== INFORMATION GIVEN
(* ===== verification/GsAir.v ===== *)
(** * From the ground station to the vehicle

    The two programs meet on the air: the command frames, the recovery burst, the channel
    switch announcements and the probe records that [GsEmit], [GsRadio] and [GsStats] send are
    what [Wcmd], [Recovery], [Csa] and [Inputs] receive.  Any of them may be lost; what
    arrives is unchanged. *)

From S2P Require Import Prelude CFloat Config CString Decimal Strtod Io Net Wcmd Recovery Csa.
From Stdlib Require Import Sorting.Sorted.
From S2P Require Import Scorer Selector Api Daemon Inputs GsText GsNet GsConfig GsProc GsState.
From S2P Require Import GsStats GsEmit GsRadio GsTime AirText.

Local Open Scope list_scope.

(** ** Command frames *)

Lemma wrap_shiftr_low v n : 0 <= n <= 24 -> u8 (Z.shiftr (u32 v) n) = u8 (Z.shiftr v n).
Proof.
  intros Hn. unfold u8, u32, wrap. rewrite <- !Z.land_ones by lia. apply Z.bits_inj'. intros i Hi.
  rewrite !Z.land_spec, !Z.shiftr_spec, Z.land_spec by lia.
  destruct (Z.ltb_spec i 8).
  - rewrite !Z.ones_spec_low by lia. by rewrite !andb_true_r.
  - rewrite (Z.ones_spec_high 8) by lia. by rewrite !andb_false_r.
Qed.

Lemma be32_bytes_u32 v : be32_bytes (u32 v) = be32_bytes v.
Proof.
  unfold be32_bytes. rewrite !wrap_shiftr_low by lia. do 3 f_equal.
  rewrite <- (Z.shiftr_0_r (u32 v)), <- (Z.shiftr_0_r v). f_equal. by apply wrap_shiftr_low.
Qed.

(** The ground station's frame is the request the vehicle decodes. *)
Lemma frame_is_request seq key value : 0 <= key < 256 ->
  wcmd_frame seq key value = req_encode (wcmd_req seq key value).
Proof.
  intros Hk. unfold wcmd_frame, req_encode. cbn [rq_magic rq_version rq_msg_type rq_seq rq_key
    rq_flags rq_pad rq_value wcmd_req]. rewrite u8_small by lia. by rewrite be32_bytes_u32.
Qed.

Lemma frame_decoded seq key value from : 0 <= seq < 2 ^ 16 -> 0 <= key < 256 ->
  - 2 ^ 31 <= value < 2 ^ 31 ->
  command_of (Build_Dgram from (wcmd_frame seq key value)) = Some (wcmd_req seq key value).
Proof.
  intros Hs Hk Hv. rewrite frame_is_request by done. unfold command_of. cbn [dg_bytes].
  assert (req_decode (req_encode (wcmd_req seq key value)) = Some (wcmd_req seq key value)) as ->;
    [|done].
  unfold req_decode, req_encode, wcmd_req. cbn [length app be32_bytes be16_bytes Nat.ltb Nat.leb
    rq_magic rq_version rq_msg_type rq_seq rq_key rq_flags rq_pad rq_value].
  do 2 f_equal; try done.
  - by apply be16_roundtrip.
  - etrans; [|apply i32_small; unfold INT_MIN, INT_MAX; lia]. unfold be32_at.
    cbn -[Z.shiftl Z.lor u8 i32]. by rewrite be32_wrap, i32_u32.
Qed.

(** ** What an accepted request leaves behind *)

Section Marks.
Context {EV : Env}.

(** The stamps by which a repeat is recognised. *)
Definition stamped (req : WcmdReq) (now : Z) (st : WcmdState) : Prop :=
  ws_last_seq st !!! Z.to_nat (rq_key req) = rq_seq req /\
  ws_last_seq_us st !!! Z.to_nat (rq_key req) = now.

Definition sized (st : WcmdState) : Prop :=
  length (ws_last_seq st) = 21%nat /\ length (ws_last_seq_us st) = 21%nat.

(** A handler that says OK has stamped the request. *)
Definition stamps {A} (req : WcmdReq) (now : Z) (resp : A -> WcmdResp) (st : A -> WcmdState)
    (m : IO A) : Prop :=
  forall w, rs_status (resp (m w).1) = ST_OK -> stamped req now (st (m w).1).

Lemma stamps_bind {A B} req now resp st (m : IO B) (f : B -> IO A) :
  (forall x, stamps req now resp st (f x)) -> stamps req now resp st (io_bind m f).
Proof. intros H w. unfold io_bind. destruct (m w) as [x w']. apply H. Qed.

Lemma stamps_ret {A} req now resp st (x : A) :
  (rs_status (resp x) = ST_OK -> stamped req now (st x)) -> stamps req now resp st (io_ret x).
Proof. by intros H w. Qed.

Lemma applied_stamped resp st req now v h lh : 0 < rq_key req <= WCMD_NUM_KEYS -> sized st ->
  stamped req now (applied resp st req now v h lh).2.
Proof.
  unfold WCMD_NUM_KEYS. intros Hk [H1 H2]. unfold stamped. cbn.
  rewrite !list_lookup_total_insert_eq by lia. done.
Qed.

Lemma marked_stamped st req now : 0 < rq_key req <= WCMD_NUM_KEYS -> sized st ->
  stamped req now (wcmd_mark_applied st (rq_key req) (rq_seq req) now).
Proof.
  unfold WCMD_NUM_KEYS. intros Hk [H1 H2]. unfold stamped. cbn.
  rewrite !list_lookup_total_insert_eq by lia. done.
Qed.

Lemma stamps_map {A B} req now resp st resp' st' (m : IO B) (f : B -> IO A) :
  stamps req now resp' st' m ->
  (forall x, exists y, f x = io_ret y /\ resp y = resp' x /\ st y = st' x) ->
  stamps req now resp st (io_bind m f).
Proof.
  intros H Hf w. unfold io_bind. specialize (H w). destruct (m w) as [x w']. cbn [fst] in *.
  destruct (Hf x) as (y & -> & E1 & E2). cbn [io_ret fst]. by rewrite E1, E2.
Qed.

(** The handlers of the operator keys. *)
Section Handlers.
Variables (req : WcmdReq) (now : Z).
Hypothesis Hkey : 0 < rq_key req <= WCMD_NUM_KEYS.

Abbreviation stamps2 := (stamps req now fst snd).

Lemma applied_ret resp st v h lh : sized st -> stamps2 (io_ret (applied resp st req now v h lh)).
Proof. intros H. apply stamps_ret. intros _. by apply applied_stamped. Qed.

Lemma refuse_ret resp st s p {S : Setter p} : s <> ST_OK -> stamps2 (io_ret (refuse resp st s p)).
Proof. intros H. apply stamps_ret. intros E. by destruct H. Qed.

Ltac stamps_step :=
  lazymatch goal with
  | |- stamps _ _ _ _ (io_ret (if ?b then _ else _)) => destruct b
  | |- stamps _ _ _ _ (io_ret (applied _ _ _ _ _ _ _)) => apply applied_ret; assumption
  | |- stamps _ _ _ _ (io_ret (refuse _ _ _ _)) => by apply refuse_ret
  | |- stamps _ _ _ _ (io_ret _) => apply stamps_ret; discriminate
  | |- stamps _ _ _ _ (io_bind _ _) => apply stamps_bind; intros ?
  | |- stamps _ _ _ _ (if ?b then _ else _) => destruct b
  | |- stamps _ _ _ _ (match ?x with _ => _ end) => destruct x
  end.

Lemma peek_stamps cfg st resp v : sized st -> stamps2 (dispatch_peek cfg st req resp now v).
Proof. intros Hs. unfold dispatch_peek. repeat stamps_step. Qed.

Lemma txpower_stamps cfg st resp v : sized st -> stamps2 (dispatch_txpower cfg st req resp now v).
Proof. intros Hs. unfold dispatch_txpower. repeat stamps_step. Qed.

Lemma wfb_stamps cfg st resp v : sized st -> stamps2 (dispatch_wfb cfg st req resp now v).
Proof.
  intros Hs. unfold dispatch_wfb, dispatch_wfb_fec, dispatch_wfb_radio. cbn zeta.
  assert (forall b, sized (st <| ws_radio_written := true |> <| ws_radio_written_body := b |>)) by done.
  repeat stamps_step.
Qed.

Lemma apfpv_stamps cfg st resp : sized st -> stamps2 (dispatch_return_apfpv cfg st req resp now).
Proof. intros Hs. unfold dispatch_return_apfpv. cbn zeta. repeat stamps_step. Qed.

Lemma venc_stamps cfg st resp v : sized st ->
  stamps req now (fun r => r.2.1) (fun r => r.2.2) (dispatch_venc cfg st req resp now v).
Proof.
  intros Hs. unfold dispatch_venc. destruct (wcmd_build_path _ _); [|by apply stamps_ret].
  destruct (dry_run cfg); [apply stamps_ret; intros _; by apply applied_stamped|].
  apply stamps_bind. intros [got http]. cbn zeta. apply stamps_ret. cbn [snd].
  destruct (negb _); [done|]. intros _. by apply applied_stamped.
Qed.

Abbreviation stamps_px := (stamps req now (fun r => r.1.2) (fun r => px_st r.2)).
====
TASK DIRECTIONS ::
Go through the records and pull out each line that includes the word "repeat".

SOLVED EXERCISE ::
(** The stamps by which a repeat is recognised. *)
Proof. intros Hs. unfold dispatch_peek. repeat stamps_step. Qed.
Proof. intros Hs. unfold dispatch_txpower. repeat stamps_step. Qed.
  repeat stamps_step.
Proof. intros Hs. unfold dispatch_return_apfpv. cbn zeta. repeat stamps_step. Qed.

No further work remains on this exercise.